Puis, en 1869, deux ans après l’union de la province du Canada avec le Nouveau-Brunswick et la Nouvelle-Écosse, les Terre-Neuviens ont voté pour déterminer s’il fallait ou non se joindre à la Confédération. L’idée a été rejetée catégoriquement.
Après les sacrifices de la Première Guerre mondiale, le Statut de Westminster a déclaré que le Dominion de Terre-Neuve était un pays indépendant au même titre que les autres au sein du Commonwealth britannique.
La Première Guerre mondiale et la construction du chemin de fer ont engendré une dette énorme due principalement aux banques canadiennes. La Grande Dépression a aggravé la situation, si bien qu’en 1933, l’Assemblée législative de Terre-Neuve a voté pour sa dissolution. La Grande-Bretagne a ensuite nommé une Commission de gouvernement composée d’un gouverneur et de six commissaires pour diriger temporairement le dominion.
Le 3 juin 1948, Terre-Neuve a tenu un référendum présentant trois options : le maintien de la Commission de gouvernement, le retour à un gouvernement responsable ou l’adhésion à la Confédération avec le Canada. C’est l’option du maintien de la Commission de gouvernement qui a recueilli le moins de voix. Elle a été écartée du second référendum, qui a lieu le 22 juillet. Les Terre-Neuviens ont voté à une courte majorité, soit 52,3 %, en faveur de l’entrée dans la Confédération. Notre destin était scellé. Terre-Neuve s’est jointe officiellement au Canada le 31 mars 1949.
Le philosophe allemand G. W. F. Hegel a dit que tout ce que l’histoire nous a appris, c’est que nous n’apprenons rien de l’histoire. Toutefois, le grand génie canadien Northrop Frye a affirmé que nous apprenons tout de notre géographie, qu’un peuple est formé par sa géographie et que l’endroit où nous vivons fait de nous ce que nous sommes.
Cela dit, les Terre-Neuviens-et-Labradoriens sont connus dans tout le pays pour leur générosité, leur gentillesse, leur sens de l’humour et leur éthique du travail. Nombreux sont les habitants de mon île qui ont aidé à bâtir ce grand pays et contribué à sa réussite.

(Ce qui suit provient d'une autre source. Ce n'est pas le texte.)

(** ** check_message *)

Lemma check_message_dispatch (command params : string) (w : World) :
  find "?" command = None →
  check_message (command +:+ String "?" params) w =
  (log (dispatch command (parse_params params)).1 w,
   (dispatch command (parse_params params)).2).
Proof.
  intros H. unfold check_message.
  rewrite (find_app_delim _ _ _ H). unfold substr.
  rewrite substr_from_0, prefix_app, substr_from_app_S.
  by destruct (dispatch command (parse_params params)).
Qed.

Lemma check_message_frame (message : string) (w : World) :
  server (check_message message w).1 = server w
  ∧ net (check_message message w).1 = net w
  ∧ db (check_message message w).1 = db w.
Proof.
  unfold check_message. destruct (find "?" message); [| done].
  by destruct (dispatch _ _).
Qed.

(** C8. Malformed-message recovery: for every line without a ['?'],
    check_message appends to the error stream the one report "Invalid
    message format: " followed by the line, and returns to its caller
    without raising; server, network and database are as before, and
    nothing else is printed. *)
Theorem malformed_message_recovered (message : string) (w : World)
    (Hno : "?"%char ∉ String.list_ascii_of_string message) :
  check_message message w =
  ({| server := server w; net := net w; db := db w;
      console := console w
                 ++ [Cerr [Str "Invalid message format: "; Str message]] |},
   Returned)
  ∧ (check_message message w).2 = Returned
  ∧ console (check_message message w).1 =
    console w ++ [Cerr [Str "Invalid message format: "; Str message]]
  ∧ server (check_message message w).1 = server w
  ∧ net (check_message message w).1 = net w
  ∧ db (check_message message w).1 = db w.
Proof.
  apply find_None_iff in Hno.
  assert (check_message message w =
          ({| server := server w; net := net w; db := db w;
              console := console w
                ++ [Cerr [Str "Invalid message format: "; Str message]] |},
           Returned)) as E
    by (unfold check_message; by rewrite Hno).
  rewrite E. by repeat split.
Qed.

(** C8 at the line "hello" on a server that has printed nothing yet. *)
Lemma malformed_message_recovered_witness :
  ("?"%char ∉ String.list_ascii_of_string "hello")
  ∧ (check_message "hello" initial_world).2 = Returned
  ∧ console (check_message "hello" initial_world).1 =
    [Cerr [Str "Invalid message format: "; Str "hello"]].
Proof.
  assert ("?"%char ∉ String.list_ascii_of_string "hello") as Hno
    by (apply find_None_iff; reflexivity).
  split; [exact Hno |].
  pose proof (malformed_message_recovered "hello" initial_world Hno)
    as (_ & Ho & Hc & _).
  by split.
Defined.

(** A command that starts like a recognized one and is none of them ends
    at the [break] of its case: nothing is reported. *)
Lemma dispatch_silent (c0 : ascii) (rest : string) (m : gmap string string) :
  c0 ∈ switch_cases → String c0 rest ∉ recognized →
  dispatch (String c0 rest) m = ([], Returned).
Proof.
  intros Hc Hn.
  assert (∀ s, s ∈ recognized → String.eqb (String c0 rest) s = false) as Hf.
  { intros s Hs. apply String.eqb_neq. by intros <-. }
  unfold dispatch.
  rewrite !Hf by (unfold recognized; in_list). simpl.
  unfold switch_cases in Hc.
  repeat (apply elem_of_cons in Hc as [->|Hc]; [reflexivity |]).
  by apply elem_of_nil in Hc.
Qed.

(** Every other first character reaches [default]. *)
Lemma dispatch_default (c0 : ascii) (rest : string) (m : gmap string string) :
  c0 ∉ switch_cases →
  dispatch (String c0 rest) m =
  ([Cerr [Str "Unknown command: "; Str (String c0 rest)]], Returned).
Proof.
  intros Hc. unfold dispatch.
  assert (∀ a, a ∈ switch_cases → Ascii.eqb c0 a = false) as Hf.
  { intros a Ha. apply Ascii.eqb_neq. by intros <-. }
  rewrite !Hf by (unfold switch_cases; in_list). done.
Qed.

(** C3 at its failing input: "create_x" is not a recognized command, and
    check_message returns on it without reporting anything. *)
Theorem create_x_not_reported (w : World) :
  ("create_x" ∉ recognized)
  ∧ check_message "create_x?a:b" w = (w, Returned)
  ∧ check_message "xreate_x?a:b" w =
    (log [Cerr [Str "Unknown command: "; Str "xreate_x"]] w, Returned).
Proof.
  split; [unfold recognized; not_in_list |].
  split.
  - rewrite <- (log_nil w) at 2. reflexivity.
  - reflexivity.
Qed.

(** "invite_user" shares the case of the commands in ['c'] and starts with
    ['i']: it reaches [default]. *)
Lemma invite_user_unknown (m : gmap string string) :
  dispatch "invite_user" m =
  ([Cerr [Str "Unknown command: "; Str "invite_user"]], Returned).
Proof. reflexivity. Qed.

Lemma subscript_absent (m : gmap string string) (key : string) :
  m !! key = None →
  subscript m key = EmptyString
  ∧ stoi (subscript m key) = inr invalid_argument.
Proof. intros H. unfold subscript. rewrite H. by split. Qed.

(** C7, amended. Missing and ill-formed parameters: check_message has no
    missing-parameter error.  An absent key reads as the empty string.  For
    every recognized command that the switch reaches (all but
    "invite_user"): when one of the values it converts with [stoi] is
    absent or has no leading integer, or is out of the range of [int], the
    first such conversion, in the order room_id, user_id, target_user_id,
    raises [invalid_argument] or [out_of_range] out of check_message before
    anything is printed; otherwise the handler appends its one line, given
    below for each command, to the output stream and returns, with the
    empty string for each absent string-valued key. *)
Theorem missing_parameter_behaviour (params : string) (w : World) :
  let m := parse_params params in
  let value (key : string) : string := default EmptyString (m !! key) in
  let prints (l : list piece) : World * outcome :=
    ({| server := server w; net := net w; db := db w;
        console := console w ++ [Cout l] |}, Returned) in
  let converts (key : string) (k : Z → World * outcome) : World * outcome :=
    match stoi (value key) with
    | inl v => k v
    | inr e => (w, Thrown e)
    end in
  (∀ key, m !! key = None →
     value key = EmptyString ∧ stoi (value key) = inr invalid_argument)
  ∧ check_message ("create_user?" +:+ params) w =
    prints [Str "Creating user with id: "; Str (value "id");
            Str " and password: "; Str (value "password")]
  ∧ check_message ("login_user?" +:+ params) w =
    prints [Str "Logging in user with id: "; Str (value "id");
            Str " and password: "; Str (value "password")]
  ∧ check_message ("create_room?" +:+ params) w =
    prints [Str "Creating room or inviting with title: ";
            Str (value "title")]
  ∧ check_message ("join_room?" +:+ params) w =
    converts "room_id" (λ room_id,
      prints [Str "Joining room with id: "; Int room_id])
  ∧ check_message ("send_text?" +:+ params) w =
    converts "room_id" (λ room_id, converts "user_id" (λ user_id,
      prints [Str "User "; Int user_id; Str " is sending message: ";
              Str (value "text"); Str " in room "; Int room_id]))
  ∧ check_message ("exit_room?" +:+ params) w =
    converts "room_id" (λ room_id, converts "user_id" (λ user_id,
      prints [Str "User "; Int user_id; Str " is exiting room ";
              Int room_id]))
  ∧ check_message ("kick_user?" +:+ params) w =
    converts "room_id" (λ room_id, converts "user_id" (λ user_id,
    converts "target_user_id" (λ target_user_id,
      prints [Str "User "; Int user_id; Str " is kicking user ";
              Int target_user_id; Str " from room "; Int room_id])))
  ∧ check_message ("grant_host?" +:+ params) w =
    converts "room_id" (λ room_id, converts "user_id" (λ user_id,
    converts "target_user_id" (λ target_user_id,
      prints [Str "User "; Int user_id;
              Str " is granting host role to user "; Int target_user_id;
              Str " in room "; Int room_id]))).
Proof.
  intros m value prints converts.
  split; [intros key H; subst value; simpl; by rewrite H |].
  assert (∀ command,
            find "?" command = None →
            check_message (command +:+ String "?" params) w =
            (log (dispatch command m).1 w, (dispatch command m).2)) as Hd
    by (intros command H; by apply check_message_dispatch).
  repeat split.
  all: match goal with
       | |- check_message (?line +:+ ?p) _ = _ =>
           let c := eval vm_compute in (prefix line (String.length line - 1)) in
           change (line +:+ p) with (c +:+ String "?" p);
           rewrite (Hd c) by reflexivity
       end.
  all: subst prints converts value; simpl; unfold with_stoi, subscript.
  all: repeat match goal with
              | |- context [stoi ?s] => destruct (stoi s); simpl
              end.
  all: by rewrite ?log_nil, ?log_unfold.
Qed.

(** C7 at "join_room" without its "room_id": the conversion of the absent
    value raises and nothing is printed. *)
Lemma missing_parameter_behaviour_witness :
  parse_params "id:1" !! "room_id" = None
  ∧ check_message "join_room?id:1" initial_world =
    (initial_world, Thrown invalid_argument).
Proof.
  split; [vm_compute; reflexivity |].
  pose proof (missing_parameter_behaviour "id:1" initial_world)
    as (_ & _ & _ & _ & Hjoin & _).
  exact Hjoin.
Defined.

(** C7 fails on its first clause: "create_user" without its "id" does not
    fail; it prints its line with an empty id and returns. *)
Lemma create_user_without_id_proceeds :
  let res := check_message "create_user?password:pw" initial_world in
  (parse_params "password:pw" !! "id" = None
   ∧ res.2 = Returned
   ∧ console res.1 =
     [Cout [Str "Creating user with id: "; Str "";
            Str " and password: "; Str "pw"]])
  ∧ ¬ fails res.
Proof.
  intros res.
  assert (res.2 = Returned
          ∧ console res.1 =
            [Cout [Str "Creating user with id: "; Str "";
                   Str " and password: "; Str "pw"]]) as [Ho Hc]
    by (split; vm_compute; reflexivity).
  split; [split; [vm_compute; reflexivity | by split] |].
  intros [H | (l & H)]; [done |].
  rewrite Hc in H. apply list_elem_of_singleton in H. discriminate H.
Qed.

(** ** Persistence of messages *)

Lemma save_message_to_db_success (q : Sqlite) (room_id user_id : Z)
    (message : string) (d : Database) :
  open_ok q = true → prepare_ok q = true → step_ok q = true →
  save_message_to_db q room_id user_id message d =
  ({| talks := talks d ++ [saved_row q d room_id user_id message];
      talks_seq := talks_seq d + 1 |}, []).
Proof. intros Ho Hp Hs. unfold save_message_to_db. by rewrite Ho, Hp, Hs. Qed.

(** A failing sqlite call is reported and inserts nothing. *)
Lemma save_message_to_db_failure (q : Sqlite) (room_id user_id : Z)
    (message : string) (d : Database) :
  open_ok q && prepare_ok q && step_ok q = false →
  (save_message_to_db q room_id user_id message d).1 = d
  ∧ ∃ l, (save_message_to_db q room_id user_id message d).2 = [Cerr l].
Proof.
  unfold save_message_to_db.
  destruct (open_ok q), (prepare_ok q), (step_ok q); simpl; try done; eauto.
Qed.

Section DatabaseFrame.
Context {U : UnorderedIteration}.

Comme j’ai eu l’occasion de parcourir ces terres magnifiques et inhospitalières, je sais à quel point j’ai de la chance de vivre au Canada, mais soyez assurés que je suis avant tout un fier Terre-Neuvien-et-Labradorien. Cela ne devrait surprendre personne quand on sait que ma province est chaleureusement surnommée « le Rocher ».
Merci.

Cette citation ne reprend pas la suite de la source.